Start of Information given
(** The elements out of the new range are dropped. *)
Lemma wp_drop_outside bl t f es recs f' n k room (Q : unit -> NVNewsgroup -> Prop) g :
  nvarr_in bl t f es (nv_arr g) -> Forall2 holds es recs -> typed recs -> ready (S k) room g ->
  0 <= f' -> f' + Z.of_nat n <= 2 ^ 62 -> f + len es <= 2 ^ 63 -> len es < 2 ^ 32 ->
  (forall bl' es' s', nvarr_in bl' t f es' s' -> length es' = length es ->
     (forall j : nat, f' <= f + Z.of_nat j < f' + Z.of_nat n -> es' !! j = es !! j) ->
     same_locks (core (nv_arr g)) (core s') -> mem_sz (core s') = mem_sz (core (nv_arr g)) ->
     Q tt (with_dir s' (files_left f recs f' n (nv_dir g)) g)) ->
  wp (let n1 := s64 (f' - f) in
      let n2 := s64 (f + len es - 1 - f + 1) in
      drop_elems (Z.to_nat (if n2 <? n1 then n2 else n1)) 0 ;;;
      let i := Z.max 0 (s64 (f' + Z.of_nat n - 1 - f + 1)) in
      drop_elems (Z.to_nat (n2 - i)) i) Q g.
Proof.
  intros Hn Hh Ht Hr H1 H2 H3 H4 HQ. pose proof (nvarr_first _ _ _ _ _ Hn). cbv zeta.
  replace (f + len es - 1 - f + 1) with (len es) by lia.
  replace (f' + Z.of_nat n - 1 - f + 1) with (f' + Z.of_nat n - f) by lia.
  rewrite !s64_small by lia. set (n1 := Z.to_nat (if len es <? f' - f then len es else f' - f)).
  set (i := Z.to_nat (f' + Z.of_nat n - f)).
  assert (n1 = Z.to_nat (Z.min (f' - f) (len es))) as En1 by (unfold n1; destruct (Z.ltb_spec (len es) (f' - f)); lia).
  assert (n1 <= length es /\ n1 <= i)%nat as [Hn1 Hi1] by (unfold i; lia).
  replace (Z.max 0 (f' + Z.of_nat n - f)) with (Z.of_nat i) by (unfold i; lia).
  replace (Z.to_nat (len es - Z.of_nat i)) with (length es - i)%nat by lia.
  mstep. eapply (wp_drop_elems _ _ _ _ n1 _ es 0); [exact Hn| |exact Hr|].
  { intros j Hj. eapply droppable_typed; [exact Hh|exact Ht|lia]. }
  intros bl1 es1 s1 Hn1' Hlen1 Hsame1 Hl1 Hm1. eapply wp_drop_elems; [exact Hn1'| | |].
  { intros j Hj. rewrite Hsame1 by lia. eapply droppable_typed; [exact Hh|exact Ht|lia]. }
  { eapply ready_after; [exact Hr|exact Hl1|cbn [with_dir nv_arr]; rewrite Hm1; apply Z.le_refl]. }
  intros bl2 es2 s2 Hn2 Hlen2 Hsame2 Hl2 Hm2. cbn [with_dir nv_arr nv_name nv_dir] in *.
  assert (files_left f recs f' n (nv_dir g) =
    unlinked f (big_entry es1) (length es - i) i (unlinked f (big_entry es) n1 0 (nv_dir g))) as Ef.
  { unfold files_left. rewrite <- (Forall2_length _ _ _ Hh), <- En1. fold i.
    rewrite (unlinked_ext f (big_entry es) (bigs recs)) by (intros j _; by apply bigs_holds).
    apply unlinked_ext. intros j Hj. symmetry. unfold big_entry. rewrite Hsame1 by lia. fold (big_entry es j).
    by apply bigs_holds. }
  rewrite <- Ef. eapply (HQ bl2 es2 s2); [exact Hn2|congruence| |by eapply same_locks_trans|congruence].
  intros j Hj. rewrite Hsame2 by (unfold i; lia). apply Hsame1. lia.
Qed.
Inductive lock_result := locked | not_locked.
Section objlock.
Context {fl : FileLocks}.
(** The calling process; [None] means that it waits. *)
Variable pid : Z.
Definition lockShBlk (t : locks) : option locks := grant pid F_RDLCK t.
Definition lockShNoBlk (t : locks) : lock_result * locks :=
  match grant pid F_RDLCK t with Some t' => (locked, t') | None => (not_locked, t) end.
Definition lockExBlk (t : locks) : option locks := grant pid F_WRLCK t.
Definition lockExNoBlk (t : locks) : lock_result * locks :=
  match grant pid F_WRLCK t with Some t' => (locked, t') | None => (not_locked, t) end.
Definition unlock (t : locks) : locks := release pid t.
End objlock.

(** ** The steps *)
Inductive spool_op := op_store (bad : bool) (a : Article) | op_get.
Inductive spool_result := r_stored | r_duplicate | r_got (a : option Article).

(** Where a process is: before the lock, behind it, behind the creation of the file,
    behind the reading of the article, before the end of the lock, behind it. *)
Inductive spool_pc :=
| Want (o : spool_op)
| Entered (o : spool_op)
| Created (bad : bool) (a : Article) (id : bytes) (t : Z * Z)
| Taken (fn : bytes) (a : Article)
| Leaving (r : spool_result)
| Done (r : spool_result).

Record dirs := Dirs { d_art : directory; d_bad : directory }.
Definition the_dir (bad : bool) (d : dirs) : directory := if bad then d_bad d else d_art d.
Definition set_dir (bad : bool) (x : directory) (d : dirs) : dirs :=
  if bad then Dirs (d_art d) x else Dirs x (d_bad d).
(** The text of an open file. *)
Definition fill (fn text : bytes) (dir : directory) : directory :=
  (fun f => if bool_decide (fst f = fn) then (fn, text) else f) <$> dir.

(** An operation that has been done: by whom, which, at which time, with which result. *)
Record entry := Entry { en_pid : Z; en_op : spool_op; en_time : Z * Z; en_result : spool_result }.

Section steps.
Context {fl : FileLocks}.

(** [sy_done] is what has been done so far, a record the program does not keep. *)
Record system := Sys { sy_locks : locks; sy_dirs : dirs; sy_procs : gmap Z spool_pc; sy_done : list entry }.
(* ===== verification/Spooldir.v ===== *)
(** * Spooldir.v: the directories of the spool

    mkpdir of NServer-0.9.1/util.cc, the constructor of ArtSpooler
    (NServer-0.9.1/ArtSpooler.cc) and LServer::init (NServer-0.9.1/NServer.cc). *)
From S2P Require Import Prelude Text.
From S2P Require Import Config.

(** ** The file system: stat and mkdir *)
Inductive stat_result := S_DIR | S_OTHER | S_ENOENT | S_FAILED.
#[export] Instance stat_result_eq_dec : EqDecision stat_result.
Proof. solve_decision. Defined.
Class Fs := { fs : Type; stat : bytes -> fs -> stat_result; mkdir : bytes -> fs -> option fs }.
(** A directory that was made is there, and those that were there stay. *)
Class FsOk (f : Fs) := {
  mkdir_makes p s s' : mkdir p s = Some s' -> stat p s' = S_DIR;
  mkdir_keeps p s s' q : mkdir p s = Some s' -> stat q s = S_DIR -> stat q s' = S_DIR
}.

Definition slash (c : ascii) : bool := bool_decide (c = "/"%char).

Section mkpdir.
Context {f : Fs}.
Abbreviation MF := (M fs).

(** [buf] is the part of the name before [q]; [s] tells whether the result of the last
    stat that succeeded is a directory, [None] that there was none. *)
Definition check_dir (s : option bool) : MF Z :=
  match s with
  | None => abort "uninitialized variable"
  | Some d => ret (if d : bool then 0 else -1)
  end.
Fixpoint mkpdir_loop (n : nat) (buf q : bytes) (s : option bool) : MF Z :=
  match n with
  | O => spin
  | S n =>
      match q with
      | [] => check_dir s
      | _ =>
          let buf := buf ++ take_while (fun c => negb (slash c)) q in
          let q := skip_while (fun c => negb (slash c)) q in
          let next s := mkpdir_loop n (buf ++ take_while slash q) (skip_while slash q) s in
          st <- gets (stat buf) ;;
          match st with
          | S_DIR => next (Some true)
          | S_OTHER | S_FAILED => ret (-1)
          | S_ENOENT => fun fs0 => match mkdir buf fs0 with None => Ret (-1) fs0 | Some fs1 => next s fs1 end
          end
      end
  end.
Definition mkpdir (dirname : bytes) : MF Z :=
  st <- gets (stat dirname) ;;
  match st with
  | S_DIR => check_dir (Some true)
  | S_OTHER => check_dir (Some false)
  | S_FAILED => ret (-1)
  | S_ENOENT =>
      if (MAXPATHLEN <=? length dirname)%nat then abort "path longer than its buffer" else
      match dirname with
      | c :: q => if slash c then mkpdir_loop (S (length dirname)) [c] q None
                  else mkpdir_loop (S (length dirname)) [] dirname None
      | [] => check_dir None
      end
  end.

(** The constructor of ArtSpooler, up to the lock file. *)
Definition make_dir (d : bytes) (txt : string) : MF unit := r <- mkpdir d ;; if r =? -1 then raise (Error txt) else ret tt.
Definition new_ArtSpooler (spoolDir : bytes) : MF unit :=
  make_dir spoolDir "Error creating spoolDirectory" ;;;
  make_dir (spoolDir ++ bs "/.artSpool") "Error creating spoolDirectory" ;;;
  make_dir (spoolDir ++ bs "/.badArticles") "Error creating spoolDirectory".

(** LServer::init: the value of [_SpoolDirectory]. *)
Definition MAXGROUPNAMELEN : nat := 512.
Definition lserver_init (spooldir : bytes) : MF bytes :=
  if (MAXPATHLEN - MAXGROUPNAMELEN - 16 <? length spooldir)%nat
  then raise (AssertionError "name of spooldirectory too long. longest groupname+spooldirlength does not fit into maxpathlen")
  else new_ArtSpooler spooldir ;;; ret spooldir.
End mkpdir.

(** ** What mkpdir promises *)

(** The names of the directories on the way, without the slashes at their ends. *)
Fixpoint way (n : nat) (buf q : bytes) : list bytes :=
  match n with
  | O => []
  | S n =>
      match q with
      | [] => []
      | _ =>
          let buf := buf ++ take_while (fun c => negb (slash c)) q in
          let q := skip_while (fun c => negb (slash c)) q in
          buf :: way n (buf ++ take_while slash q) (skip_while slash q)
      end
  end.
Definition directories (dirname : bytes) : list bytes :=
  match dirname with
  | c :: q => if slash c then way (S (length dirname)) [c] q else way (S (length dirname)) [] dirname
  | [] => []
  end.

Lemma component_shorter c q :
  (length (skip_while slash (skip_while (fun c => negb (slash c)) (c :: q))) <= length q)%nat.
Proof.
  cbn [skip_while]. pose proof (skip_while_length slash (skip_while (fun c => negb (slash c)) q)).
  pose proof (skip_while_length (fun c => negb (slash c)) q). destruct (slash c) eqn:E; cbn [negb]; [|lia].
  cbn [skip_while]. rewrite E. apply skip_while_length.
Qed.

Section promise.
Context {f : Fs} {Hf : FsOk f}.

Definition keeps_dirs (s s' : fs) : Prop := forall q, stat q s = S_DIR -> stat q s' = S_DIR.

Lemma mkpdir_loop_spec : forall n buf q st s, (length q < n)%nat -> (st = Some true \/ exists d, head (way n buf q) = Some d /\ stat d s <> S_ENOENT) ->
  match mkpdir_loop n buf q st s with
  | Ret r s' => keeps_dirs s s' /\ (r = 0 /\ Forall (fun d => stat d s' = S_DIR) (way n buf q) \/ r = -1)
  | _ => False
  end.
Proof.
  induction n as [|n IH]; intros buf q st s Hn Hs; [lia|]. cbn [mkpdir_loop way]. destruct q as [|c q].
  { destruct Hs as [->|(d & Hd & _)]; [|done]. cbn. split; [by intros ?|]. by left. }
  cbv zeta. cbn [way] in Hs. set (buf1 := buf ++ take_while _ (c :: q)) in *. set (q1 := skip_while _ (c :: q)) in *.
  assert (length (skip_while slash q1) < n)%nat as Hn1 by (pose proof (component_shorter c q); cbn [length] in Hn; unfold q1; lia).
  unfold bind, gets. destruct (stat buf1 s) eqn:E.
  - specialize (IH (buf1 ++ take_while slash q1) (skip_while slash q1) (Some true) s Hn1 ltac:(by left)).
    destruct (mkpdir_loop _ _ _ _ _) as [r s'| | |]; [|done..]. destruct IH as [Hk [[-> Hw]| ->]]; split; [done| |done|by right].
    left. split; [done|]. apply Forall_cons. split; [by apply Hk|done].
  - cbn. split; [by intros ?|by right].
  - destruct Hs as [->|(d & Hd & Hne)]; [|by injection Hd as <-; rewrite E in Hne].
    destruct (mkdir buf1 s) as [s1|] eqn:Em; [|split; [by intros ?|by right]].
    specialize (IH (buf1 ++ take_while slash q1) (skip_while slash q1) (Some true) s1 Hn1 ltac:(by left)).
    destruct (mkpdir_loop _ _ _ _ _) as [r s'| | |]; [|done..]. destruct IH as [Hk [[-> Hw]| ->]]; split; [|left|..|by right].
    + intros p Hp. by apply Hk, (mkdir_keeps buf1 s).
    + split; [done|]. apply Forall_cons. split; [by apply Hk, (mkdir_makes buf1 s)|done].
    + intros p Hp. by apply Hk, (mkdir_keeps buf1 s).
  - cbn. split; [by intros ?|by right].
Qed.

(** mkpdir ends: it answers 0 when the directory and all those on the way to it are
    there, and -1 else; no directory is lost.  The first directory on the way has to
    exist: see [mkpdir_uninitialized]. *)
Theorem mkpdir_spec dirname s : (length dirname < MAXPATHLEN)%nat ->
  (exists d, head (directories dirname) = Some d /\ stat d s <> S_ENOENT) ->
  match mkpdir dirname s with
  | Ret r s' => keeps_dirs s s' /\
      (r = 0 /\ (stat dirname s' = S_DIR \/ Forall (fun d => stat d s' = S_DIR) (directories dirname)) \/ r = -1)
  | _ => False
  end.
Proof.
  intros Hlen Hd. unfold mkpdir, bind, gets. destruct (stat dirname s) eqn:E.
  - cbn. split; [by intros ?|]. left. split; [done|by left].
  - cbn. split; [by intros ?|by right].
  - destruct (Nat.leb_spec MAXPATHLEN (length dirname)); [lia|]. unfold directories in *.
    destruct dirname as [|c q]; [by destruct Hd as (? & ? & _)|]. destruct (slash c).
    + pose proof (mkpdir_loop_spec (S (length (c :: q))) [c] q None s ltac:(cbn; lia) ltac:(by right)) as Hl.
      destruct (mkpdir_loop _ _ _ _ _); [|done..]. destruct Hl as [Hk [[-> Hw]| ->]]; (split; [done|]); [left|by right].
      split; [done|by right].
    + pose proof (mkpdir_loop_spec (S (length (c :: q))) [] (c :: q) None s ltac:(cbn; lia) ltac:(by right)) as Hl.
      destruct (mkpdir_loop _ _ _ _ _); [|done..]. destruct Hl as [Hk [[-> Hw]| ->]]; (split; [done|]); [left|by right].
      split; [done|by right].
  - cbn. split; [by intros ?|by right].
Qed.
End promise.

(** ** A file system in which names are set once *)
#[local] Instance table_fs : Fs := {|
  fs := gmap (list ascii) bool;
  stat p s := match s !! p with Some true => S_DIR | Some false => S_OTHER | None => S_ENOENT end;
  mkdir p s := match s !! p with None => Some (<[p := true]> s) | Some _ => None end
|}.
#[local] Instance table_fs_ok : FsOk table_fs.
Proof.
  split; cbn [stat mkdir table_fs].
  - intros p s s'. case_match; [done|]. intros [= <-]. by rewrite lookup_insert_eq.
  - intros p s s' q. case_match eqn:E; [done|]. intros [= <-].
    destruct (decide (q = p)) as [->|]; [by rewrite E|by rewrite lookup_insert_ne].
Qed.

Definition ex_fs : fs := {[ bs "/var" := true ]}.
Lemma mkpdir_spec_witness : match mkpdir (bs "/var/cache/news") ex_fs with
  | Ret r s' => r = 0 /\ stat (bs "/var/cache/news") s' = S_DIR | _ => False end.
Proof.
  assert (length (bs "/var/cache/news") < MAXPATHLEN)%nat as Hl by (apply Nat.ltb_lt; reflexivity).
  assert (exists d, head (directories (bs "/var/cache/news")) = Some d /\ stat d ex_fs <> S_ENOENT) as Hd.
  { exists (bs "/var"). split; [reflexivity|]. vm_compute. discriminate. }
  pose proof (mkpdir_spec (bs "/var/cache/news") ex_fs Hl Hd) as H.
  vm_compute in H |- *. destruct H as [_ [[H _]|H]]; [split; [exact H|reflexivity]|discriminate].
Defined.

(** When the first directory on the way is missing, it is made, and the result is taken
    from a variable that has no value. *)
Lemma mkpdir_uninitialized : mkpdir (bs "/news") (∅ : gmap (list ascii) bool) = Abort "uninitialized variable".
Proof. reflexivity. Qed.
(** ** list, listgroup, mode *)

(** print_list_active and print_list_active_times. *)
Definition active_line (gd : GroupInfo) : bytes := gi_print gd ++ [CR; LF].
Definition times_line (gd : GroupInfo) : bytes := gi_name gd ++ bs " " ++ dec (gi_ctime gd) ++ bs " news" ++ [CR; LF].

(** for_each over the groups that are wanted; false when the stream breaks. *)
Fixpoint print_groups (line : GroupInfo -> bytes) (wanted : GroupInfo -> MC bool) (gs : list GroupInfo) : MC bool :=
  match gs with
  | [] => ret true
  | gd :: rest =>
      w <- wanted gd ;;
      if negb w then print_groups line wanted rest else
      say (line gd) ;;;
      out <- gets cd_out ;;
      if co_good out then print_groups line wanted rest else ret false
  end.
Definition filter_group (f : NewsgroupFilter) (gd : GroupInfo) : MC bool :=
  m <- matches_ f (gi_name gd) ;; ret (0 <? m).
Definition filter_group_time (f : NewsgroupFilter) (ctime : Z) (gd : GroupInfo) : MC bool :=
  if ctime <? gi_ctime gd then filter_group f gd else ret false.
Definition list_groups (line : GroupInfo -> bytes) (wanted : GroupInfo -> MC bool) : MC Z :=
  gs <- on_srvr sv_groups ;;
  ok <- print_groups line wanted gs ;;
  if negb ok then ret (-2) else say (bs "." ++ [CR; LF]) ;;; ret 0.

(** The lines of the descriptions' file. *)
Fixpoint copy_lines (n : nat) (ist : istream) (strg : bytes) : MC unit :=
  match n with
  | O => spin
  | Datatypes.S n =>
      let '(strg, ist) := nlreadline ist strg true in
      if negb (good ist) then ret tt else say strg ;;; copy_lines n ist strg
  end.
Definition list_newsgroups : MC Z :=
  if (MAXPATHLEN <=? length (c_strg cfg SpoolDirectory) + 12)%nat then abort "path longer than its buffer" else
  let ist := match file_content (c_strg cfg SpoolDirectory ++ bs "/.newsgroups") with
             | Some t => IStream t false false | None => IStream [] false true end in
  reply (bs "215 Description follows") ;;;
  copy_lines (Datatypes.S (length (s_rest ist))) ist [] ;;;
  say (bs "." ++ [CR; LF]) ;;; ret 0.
End of Information given
### What the task requires:
Pick out the lines above containing the word "exact", then copy them.

### Written response:
  mstep. eapply (wp_drop_elems _ _ _ _ n1 _ es 0); [exact Hn| |exact Hr|].
  { intros j Hj. eapply droppable_typed; [exact Hh|exact Ht|lia]. }
  intros bl1 es1 s1 Hn1' Hlen1 Hsame1 Hl1 Hm1. eapply wp_drop_elems; [exact Hn1'| | |].
  { intros j Hj. rewrite Hsame1 by lia. eapply droppable_typed; [exact Hh|exact Ht|lia]. }
  { eapply ready_after; [exact Hr|exact Hl1|cbn [with_dir nv_arr]; rewrite Hm1; apply Z.le_refl]. }
  rewrite <- Ef. eapply (HQ bl2 es2 s2); [exact Hn2|congruence| |by eapply same_locks_trans|congruence].
  vm_compute in H |- *. destruct H as [_ [[H _]|H]]; [split; [exact H|reflexivity]|discriminate].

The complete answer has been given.